Hydraulic fracturing is a promising technique to enhance gas production from deep geological formations by enhancing reservoir rock permeability. However, permeability enhancement may vary with reservoir conditions and fracturing fluid. The main objective of this study is to investigate the effect of fracturing fluid on the fracture pattern and permeability of fractured rock. Fracturing experiments were conducted on siltstone specimens with water and foam (N2 + water) as the fracturing fluids, using a high-pressure triaxial apparatus. CT scanning and 3-D scanning technology were used to examine the fracture pattern and the fracture surface of the fractured specimens.
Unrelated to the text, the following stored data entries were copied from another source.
(** The handler touches nothing but the [disabled] attribute of the submit
    button: the button keeps its value, its click listeners and its other
    attributes, every other element of the document is unchanged, and so
    are selection, listeners, options, panel and toolbar. *)
Theorem selection_changed_frame (w : World) (btn : Element) :
  document w !! "submitBtn" = Some btn ->
  exists w' btn',
    onViewerSelectionChanged w = (inr tt, w', []) /\
    document w' !! "submitBtn" = Some btn' /\
    value btn' = value btn /\ clickListeners btn' = clickListeners btn /\
    (forall a, a <> "disabled" -> attributes btn' !! a = attributes btn !! a) /\
    (forall id, id <> "submitBtn" -> document w' !! id = document w !! id) /\
    selection w' = selection w /\ selectionListeners w' = selectionListeners w /\
    options w' = options w /\ _panel w' = _panel w /\
    toolbar w' = toolbar w /\ store w' = store w.
Proof.
  intros Hbtn. eexists _, _.
  split; [apply (onViewerSelectionChanged_run w btn Hbtn)|]. simpl.
  split; [apply lookup_insert_eq|].
  destruct (Nat.eqb (length (selection w)) 1); simpl.
  - repeat (split; [done|]). split.
    + intros a Ha. by rewrite lookup_delete_ne.
    + split; [|done]. intros id Hid. by rewrite lookup_insert_ne.
  - repeat (split; [done|]). split.
    + intros a Ha. by rewrite lookup_insert_ne.
    + split; [|done]. intros id Hid. by rewrite lookup_insert_ne.
Qed.

(** Running the handler again without a change of selection changes
    nothing: the second run ends in the world the first one left. *)
Theorem selection_changed_idempotent (w : World) :
  is_Some (document w !! "submitBtn") ->
  exists w',
    onViewerSelectionChanged w = (inr tt, w', []) /\
    onViewerSelectionChanged w' = (inr tt, w', []).
Proof.
  intros [btn Hbtn]. eexists.
  split; [apply (onViewerSelectionChanged_run w btn Hbtn)|].
  erewrite onViewerSelectionChanged_run; [|simpl; apply lookup_insert_eq].
  simpl. unfold with_document; simpl. rewrite insert_insert_eq.
  destruct (Nat.eqb (length (selection w)) 1); simpl.
  - by rewrite delete_delete_eq.
  - by rewrite insert_insert_eq.
Qed.

(** ** The toolbar button's click closure *)

Lemma form_elements_fresh (d : gmap string Element) (i : string) :
  d !! i = None -> (d ∪ form_elements) !! i = form_elements !! i.
Proof. intros H. by rewrite form_elements_lookup, H. Qed.

Lemma NewDevicePanel_new_facts (id title : string) (w : World) :
  document w !! "deviceModelId" = None -> document w !! "deviceId" = None ->
  document w !! "deviceName" = None -> document w !! "submitBtn" = None ->
  exists w',
    NewDevicePanel_new id title w = (inr (mkPanel id title false), w', []) /\
    (selection w' = selection w /\ model w' = model w /\ toolbar w' = toolbar w /\
     store w' = store w /\ network w' = network w /\ options w' = options w /\
     _panel w' = _panel w /\ _group w' = _group w /\ _button w' = _button w) /\
    selectionListeners w' = selectionListeners w ++ [OnViewerSelectionChanged] /\
    form_value w' "deviceModelId" = Some "dm1" /\
    form_value w' "deviceId" = Some "" /\
    form_value w' "deviceName" = Some "" /\
    clickListeners <$> document w' !! "submitBtn" = Some [OnSubmitButtonClick] /\
    submit_state w' =
      Some (if Nat.eqb (length (selection w)) 1 then Enabled else Disabled).
Proof.
  intros F1 F2 F3 F4.
  destruct (NewDevicePanel_new_run id title w) as (w0 & Hrun0 & _ & _ & Hst).
  destruct (NewDevicePanel_new_spec id title w)
    as (w' & Hrun & Hframe & Hl & Hb & Hd).
  rewrite Hrun in Hrun0. injection Hrun0 as <-.
  exists w'. split; [done|]. split; [done|]. split; [done|].
  unfold form_value. rewrite !Hd by done. rewrite !form_elements_fresh by done.
  repeat (split; [done|]). split; [|done].
  rewrite Hb, F4. reflexivity.
Qed.

Lemma button_onClick_first (w w0 : World) :
  _panel w = None ->
  NewDevicePanel_new "new-device-panel" "Add Device" w =
    (inr (mkPanel "new-device-panel" "Add Device" false), w0, []) ->
  button_onClick w =
    (inr tt, with_panel (Some (mkPanel "new-device-panel" "Add Device" true)) w0, []).
Proof.
  intros Hp Hnew. unfold button_onClick, bind, gets, modify. simpl.
  rewrite Hp, Hnew. reflexivity.
Qed.

Lemma button_onClick_toggle (w : World) (p : NewDevicePanel) :
  _panel w = Some p ->
  button_onClick w =
    (inr tt, with_panel (Some (setVisible (negb (visible p)) p)) w, []).
Proof.
  intros Hp. unfold button_onClick, bind, gets, modify, ret. simpl.
  rewrite Hp. simpl. rewrite Hp. reflexivity.
Qed.

(** The first click on the toolbar button, on a page that does not use the
    four ids of the form yet, builds the panel and shows it: the form is
    found in the document with its initial values ([dm1] and two empty
    fields), the submit button has exactly one click listener, the viewer
    gains exactly one selection listener, and the submit control is Enabled
    exactly when one object is selected at that moment.  Selection and
    toolbar are left alone. *)
Theorem first_click_builds_panel (w : World) :
  _panel w = None ->
  document w !! "deviceModelId" = None -> document w !! "deviceId" = None ->
  document w !! "deviceName" = None -> document w !! "submitBtn" = None ->
  exists w',
    button_onClick w = (inr tt, w', []) /\
    _panel w' = Some (mkPanel "new-device-panel" "Add Device" true) /\
    selectionListeners w' = selectionListeners w ++ [OnViewerSelectionChanged] /\
    form_value w' "deviceModelId" = Some "dm1" /\
    form_value w' "deviceId" = Some "" /\
    form_value w' "deviceName" = Some "" /\
    clickListeners <$> document w' !! "submitBtn" = Some [OnSubmitButtonClick] /\
    submit_state w' =
      Some (if Nat.eqb (length (selection w)) 1 then Enabled else Disabled) /\
    selection w' = selection w /\ toolbar w' = toolbar w /\ store w' = store w.
Proof.
  intros Hp F1 F2 F3 F4.
  destruct (NewDevicePanel_new_facts "new-device-panel" "Add Device" w F1 F2 F3 F4)
    as (w0 & Hnew & (Hs & _ & Ht & Hst & _) & Hl & H1 & H2 & H3 & Hc & Hb).
  eexists. split; [apply (button_onClick_first w w0 Hp Hnew)|].
  by repeat (split; [done|]).
Qed.

(** Once the panel exists, two clicks on the toolbar button bring the
    world back exactly: the panel is hidden and shown (or shown and hidden)
    and nothing else happens. *)
Theorem two_clicks_restore (w : World) (p : NewDevicePanel) :
  _panel w = Some p ->
  times 2 button_onClick w = (inr tt, w, []).
Proof.
  intros Hp. simpl.
  rewrite (bind_ok _ _ _ _ _ (button_onClick_toggle w p Hp)).
  erewrite bind_ok; [|by apply button_onClick_toggle].
  unfold ret. destruct w, p; simpl in *. subst.
  unfold with_panel, setVisible; simpl. by rewrite negb_involutive.
Qed.



(** ** The submit handler: frame, order and failures *)

Lemma onSubmit_returns (w : World) :
  exists t, onSubmitButtonClick w = (inr tt, w, t).
Proof. destruct (submit_run w); by eexists. Qed.

Lemma bind_run {A B} (m : M A) (k : A -> M B) (w w1 : World) (a : A) t1 :
  m w = (inr a, w1, t1) ->
  bind m k w = (result_of (k a w1), world_of (k a w1), t1 ++ trace_of (k a w1)).
Proof.
  intros H. unfold bind. rewrite H. by destruct (k a w1) as [[r w2] t2].
Qed.

(** The submit handler changes nothing in the page: after it has run,
    whatever the outcome, the document (so the form keeps what was typed),
    the selection, the panel, the options and the toolbar are as before. *)
Theorem submit_leaves_world (w : World) :
  world_of (onSubmitButtonClick w) = w.
Proof. destruct (onSubmit_returns w) as [t ->]. reflexivity. Qed.

(** Submits are not deduplicated: [n] clicks in a row do [n] times what one
    click does, in the same world, so [n] times the requests of one. *)
Theorem repeated_submits (w : World) (n : nat) :
  times n onSubmitButtonClick w =
    (inr tt, w, concat (replicate n (trace_of (onSubmitButtonClick w)))) /\
  requests (trace_of (times n onSubmitButtonClick w)) =
    concat (replicate n (requests (trace_of (onSubmitButtonClick w)))).
Proof.
  destruct (onSubmit_returns w) as [t Ht].
  assert (Hn : times n onSubmitButtonClick w = (inr tt, w, concat (replicate n t))).
  { induction n as [|n IH]; [reflexivity|].
    simpl. rewrite (bind_run _ _ _ _ _ _ Ht), IH. reflexivity. }
  rewrite Hn, Ht. split; [reflexivity|].
  unfold trace_of; simpl. clear Hn.
  induction n as [|n IH]; [reflexivity|].
  simpl. unfold requests in *. by rewrite omap_app, IH.
Qed.

(** The effects of a run, in order: the request, if there is one, comes
    first; then exactly one alert; and a console error follows a failure
    alert only.  There is never a second request. *)
Theorem submit_effects_in_order (w : World) :
  (exists e, trace_of (onSubmitButtonClick w) =
               [Alert failure_message; ConsoleError e]) \/
  (exists q e, trace_of (onSubmitButtonClick w) =
                 [Fetch q; Alert failure_message; ConsoleError e]) \/
  (exists q, trace_of (onSubmitButtonClick w) = [Fetch q; Alert success_message]).
Proof.
  destruct (submit_run w); rewrite Hrun; unfold trace_of; simpl.
  - left. by eexists.
  - left. by eexists.
  - right. left. by eexists _, _.
  - right. right. by eexists.
Qed.

(** What the user and the console see once the request is out, by the
    outcome of [fetch]: a rejected promise is logged as it is; a response
    that is not ok has its body read and logged inside [new Error];
    if reading the body fails, that failure is logged; an ok response
    gives the success alert and its body is not read. *)
Theorem submit_outcome (w : World) (c : Vector3 num) (v1 v2 v3 : string) :
  result_of (selection_center w) = inr c ->
  form_value w "deviceModelId" = Some v1 ->
  form_value w "deviceId" = Some v2 ->
  form_value w "deviceName" = Some v3 ->
  trace_of (onSubmitButtonClick w) =
    Fetch (device_request w v1 v2 v3 c) ::
    match network w (device_request w v1 v2 v3 c) with
    | NetworkFailure reason => [Alert failure_message; ConsoleError reason]
    | Response true _ => [Alert success_message]
    | Response false (inr text) => [Alert failure_message; ConsoleError (Error text)]
    | Response false (inl e) => [Alert failure_message; ConsoleError e]
    end.
Proof.
  intros Hc H1 H2 H3.
  destruct (selection_center_pure w) as [r Hr].
  rewrite Hr in Hc. unfold result_of in Hc; simpl in Hc. subst r.
  unfold onSubmitButtonClick, submit_body, try_catch, bind at 1. rewrite Hr.
  unfold form_value in *.
  destruct (document w !! "deviceModelId") as [e1|] eqn:E1; [|done].
  destruct (document w !! "deviceId") as [e2|] eqn:E2; [|done].
  destruct (document w !! "deviceName") as [e3|] eqn:E3; [|done].
  simpl in H1, H2, H3. injection H1 as <-. injection H2 as <-. injection H3 as <-.
  unfold submit_device, fetch, resp_text, device_request. unfold_m. simpl.
  rewrite E1; simpl. rewrite E2; simpl. rewrite E3; simpl.
  destruct (network w _) as [reason|[] [e|text]]; reflexivity.
Qed.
The fractured specimens were then used to conduct permeability experiments for five different confining pressures (5 – 25 MPa) and six different injection pressures (1 – 6 MPa) with N2, and fracture permeability values were compared, based on the fracturing fluid type as well as the intact rock permeability. The results indicate that foam fracturing can induce a complex twisted fracture with greater surface area and the fracture is throughout the specimen. Moreover, foam fracturing emits more energy than water fracturing during the fracturing process, which is favourable for secondary fracture development. According to the measured permeability values, the fracture permeability of foam fractured specimens is about 5 × 105 times greater than that of intact and water-fractured specimens. With increasing confining pressure, N2 permeability decreases, regardless of the specimen (intact or fractured), and interestingly permeability decreases with increasing injection pressure. These observations are related to the effective stress principle and the Klinkenberg effect.